Lemma run_next t r : tok_ok t → (∀ ts, spelled r ts → follows t r ts) → run (λ _, next) (tok_text t +:+ r) (λ x, x = t) r.
Proof. intros Ht Hf. exists t. split; [done|]. intros rts Hr. exists (t :: rts). split_and!; [by constructor; auto|cbn; lia|done]. Qed.
Lemma run_next_ident x r : tok_ok (TIdent x) → delim r = true → run (λ _, next) (x +:+ r) (λ t, t = TIdent x) r.
Proof. intros Hx Hr. apply (run_next (TIdent x)); [done|]. intros ts _. cbn. by apply delim_word. Qed.
Lemma run_next_num x r : tok_ok (TNum x) → delim r = true → run (λ _, next) (x +:+ r) (λ t, t = TNum x) r.
Proof. intros Hx Hr. apply (run_next (TNum x)); [done|]. intros ts _. cbn. by apply delim_word. Qed.
Lemma run_next_str x r : tok_ok (TStr x) → stops r = true → run (λ _, next) (quoted x +:+ r) (λ t, t = TStr x) r.
Proof.
  intros Hx [_ Hr]%andb_true_iff. apply (run_next (TStr x)); [done|]. intros ts Hts%spelled_lead. cbn. destruct ts as [|t ts]; [done|]. destruct Hts as (c & E & Ht & Hc). rewrite E in Hr.
  by rewrite (symbol_head c t).
Qed.
Lemma run_next_sym c r : plain_symbol c = true → run (λ _, next) (String c r) (λ t, t = TSym c) r.
Proof.
  intros Hc. apply (run_next (TSym c)); [by apply andb_true_iff in Hc as [Hc _]|]. intros ts _. cbn. intros ->. done.
Qed.
(** A test of the next token. *)
Lemma run_ident x r : tok_ok (TIdent x) → delim r = true → run (λ _, ident) (x +:+ r) (λ y, y = x) r.
Proof. intros Hx Hr. unfold ident. eapply run_bind_eq; [by apply run_next_ident|]. by apply run_ret. Qed.
Lemma run_num x r : tok_ok (TNum x) → delim r = true → run (λ _, num) (x +:+ r) (λ y, y = x) r.
Proof. intros Hx Hr. unfold num. eapply run_bind_eq; [by apply run_next_num|]. by apply run_ret. Qed.
Lemma run_str x r : tok_ok (TStr x) → stops r = true → run (λ _, str) (quoted x +:+ r) (λ y, y = x) r.
Proof. intros Hx Hr. unfold str. eapply run_bind_eq; [by apply run_next_str|]. by apply run_ret. Qed.
Lemma run_sym c r : plain_symbol c = true → run (λ _, sym c) (String c r) (λ y, y = ()) r.
Proof. intros Hc. unfold sym. eapply run_bind_eq; [by apply run_next_sym|]. rewrite decide_True by done. by apply run_ret. Qed.
Lemma run_skip c r : plain_symbol c = true → run (λ _, skip) (String c r) (λ y, y = ()) r.
Proof.
  intros Hc. exists (). split; [done|]. intros rts Hr. exists (TSym c :: rts). split_and!; [|cbn; lia|done]. apply (sp_tok (TSym c)); [by apply andb_true_iff in Hc as [Hc _]| |done].
  cbn. by intros ->.
Qed.
Lemma run_is_sym c b s : plain_symbol c = true → bool_decide (lead s = Some c) = b → run (λ _, is_sym c) s (λ x, x = b) s.
Proof. intros Hc <-. exists (bool_decide (lead s = Some c)). split; [done|]. intros rts Hr. exists rts. split_and!; [done..|]. intros n _. unfold is_sym. by rewrite (spelled_at_sym c s). Qed.
Lemma run_eat c r : plain_symbol c = true → run (λ _, eat c) (String c r) (λ y, y = ()) r.
Proof.
  intros Hc. unfold eat. eapply run_bind_eq; [apply run_is_sym; [done|reflexivity]|]. cbn beta iota. assert (lead (String c r) = Some c) as ->.
  { cbn. assert (is_blank_char c = false) as ->; [|done]. apply not_true_iff_false. unfold is_blank_char. rewrite orb_true_iff, !bool_decide_eq_true. by intros [->| ->]. }
  rewrite bool_decide_eq_true_2 by done. by apply run_skip.
Qed.
Lemma run_eat_no c s : plain_symbol c = true → bool_decide (lead s = Some c) = false → run (λ _, eat c) s (λ y, y = ()) s.
Proof. intros Hc Hs. unfold eat. eapply run_bind_eq; [apply run_is_sym; [done|exact Hs]|]. by apply run_ret. Qed.
(** [lead] of a text that begins with a word. *)
Definition word_apart (c : ascii) : bool := negb (is_symbol c) || negb (name_ascii c || bool_decide (128 ≤ cval c)).
Lemma lead_word x r : tok_ok (TIdent x) → ∃ c, lead (x +:+ r) = Some c ∧ is_symbol c = false.
Proof.
  intros Hx. pose proof Hx as (c & s & -> & Hc)%ident_head. exists c. cbn. assert (name_ascii c || bool_decide (128 ≤ cval c) = true) as Hc' by (apply orb_true_iff; by rewrite bool_decide_eq_true).
  rewrite (head_not_blank (TIdent (String c s)) c) by done. split; [done|]. assert (word_apart c = true) as H by (apply ascii_all; vm_compute; reflexivity). unfold word_apart in H. rewrite Hc' in H.
  by destruct (is_symbol c).
Qed.
Lemma lead_word_sym x r c : tok_ok (TIdent x) → plain_symbol c = true → bool_decide (lead (x +:+ r) = Some c) = false.
Proof. intros Hx [Hc _]%andb_true_iff. destruct (lead_word x r Hx) as (d & -> & Hd). apply bool_decide_eq_false. intros [= ->]. congruence. Qed.

Lemma spelled_word x r ts : tok_ok (TIdent x) → delim r = true → spelled (x +:+ r) ts → ∃ ts', ts = TIdent x :: ts'.
Proof.
  intros Hx Hr H%spelled_tokens. unfold tokenize in H. change (lex_all (chars (tok_text (TIdent x) +:+ r)) [] = Some ts) in H.
  destruct (lex_tok (TIdent x) r [] []) as [E _]; [done|by apply delim_word|done|]. rewrite E in H. by apply (lex_all_keeps (chars r) [TIdent x] I []) in H.
Qed.
Lemma run_is_ident x y b r : tok_ok (TIdent y) → delim r = true → bool_decide (y = x) = b → run (λ _, is_ident x) (y +:+ r) (λ z, z = b) (y +:+ r).
Proof.
  intros Hy Hr <-. exists (bool_decide (y = x)). split; [done|]. intros rts H. exists rts. split_and!; [done..|]. intros n _. apply spelled_word in H as [ts ->]; done.
Qed.
Lemma run_skip_word x r : tok_ok (TIdent x) → delim r = true → run (λ _, skip) (x +:+ r) (λ y, y = ()) r.
Proof. intros Hx Hr. exists (). split; [done|]. intros rts H. exists (TIdent x :: rts). split_and!; [|cbn; lia|done]. apply (sp_tok (TIdent x)); [done|by apply delim_word|done]. Qed.

(** ** Loops *)

Lemma done_shrinks {A} (p : nat → P A) s (Q : A → Prop) r : (∀ n ts, length ts < n → ends 1 (p n) ts) → run p s Q r →
  ∃ a, Q a ∧ ∀ rts, spelled r rts → ∃ ts, spelled s ts ∧ length rts < length ts ∧ ∀ n, length ts < n → p n ts = Done a rts.
Proof.
  intros He (a & Ha & H). exists a. split; [done|]. intros rts Hr. destruct (H rts Hr) as (ts & Hs & _ & Hn). exists ts. split_and!; [done| |done].
  specialize (He (S (length ts)) ts ltac:(lia)). unfold ends, wp in He. rewrite Hn in He by lia. lia.
Qed.

Section loop.
Context {T : Type} (step : nat → T → P T) (Hends : ∀ n st ts, length ts < n → ends 1 (step n st) ts).

Lemma until_fuel c n : ∀ k k' st ts, length ts < n → length ts < k → length ts < k' → until c k (step n) st ts = until c k' (step n) st ts.
Proof.
  induction k as [|k IH]; intros [|k'] st ts Hn Hk Hk'; try lia. cbn [until]. destruct (at_sym c ts); [done|]. pose proof (Hends n st ts Hn) as He. unfold mbind, parser_bind. unfold ends, wp in He.
  destruct (step n st ts); try done. apply IH; lia.
Qed.
Lemma braces_fuel n : ∀ k k' st ts, length ts < n → length ts < k → length ts < k' → braces k (step n) st ts = braces k' (step n) st ts.
Proof.
  induction k as [|k IH]; intros [|k'] st ts Hn Hk Hk'; try lia. cbn [braces]. pose proof (skip_semis_length ts) as Hs. destruct (at_sym "}" _); [done|].
  pose proof (Hends n st (skip_semis ts) ltac:(lia)) as He. unfold mbind, parser_bind. unfold ends, wp in He. destruct (step n st (skip_semis ts)); try done. apply IH; lia.
Qed.
Lemma commas_fuel n : ∀ k k' st ts, length ts < n → length ts < k → length ts < k' → commas k (step n) st ts = commas k' (step n) st ts.
Proof.
  induction k as [|k IH]; intros [|k'] st ts Hn Hk Hk'; try lia. cbn [commas]. pose proof (Hends n st ts Hn) as He. unfold mbind, parser_bind, is_sym. unfold ends, wp in He.
  destruct (step n st ts) as [st' ts'| |]; try done. destruct (at_sym "," ts'); cbn; [|done]. destruct ts' as [|t ts']; cbn in *; apply IH; cbn; lia.
Qed.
# # # #
**Problem details**
Please transcribe only the lines in the records above running from the line that has "lia. cbn [until]." through the line that has "lia. cbn [braces].", both included, exactly as they appear.

**Answer to this problem**
  induction k as [|k IH]; intros [|k'] st ts Hn Hk Hk'; try lia. cbn [until]. destruct (at_sym c ts); [done|]. pose proof (Hends n st ts Hn) as He. unfold mbind, parser_bind. unfold ends, wp in He.
  destruct (step n st ts); try done. apply IH; lia.
Qed.
Lemma braces_fuel n : ∀ k k' st ts, length ts < n → length ts < k → length ts < k' → braces k (step n) st ts = braces k' (step n) st ts.
Proof.
  induction k as [|k IH]; intros [|k'] st ts Hn Hk Hk'; try lia. cbn [braces]. pose proof (skip_semis_length ts) as Hs. destruct (at_sym "}" _); [done|].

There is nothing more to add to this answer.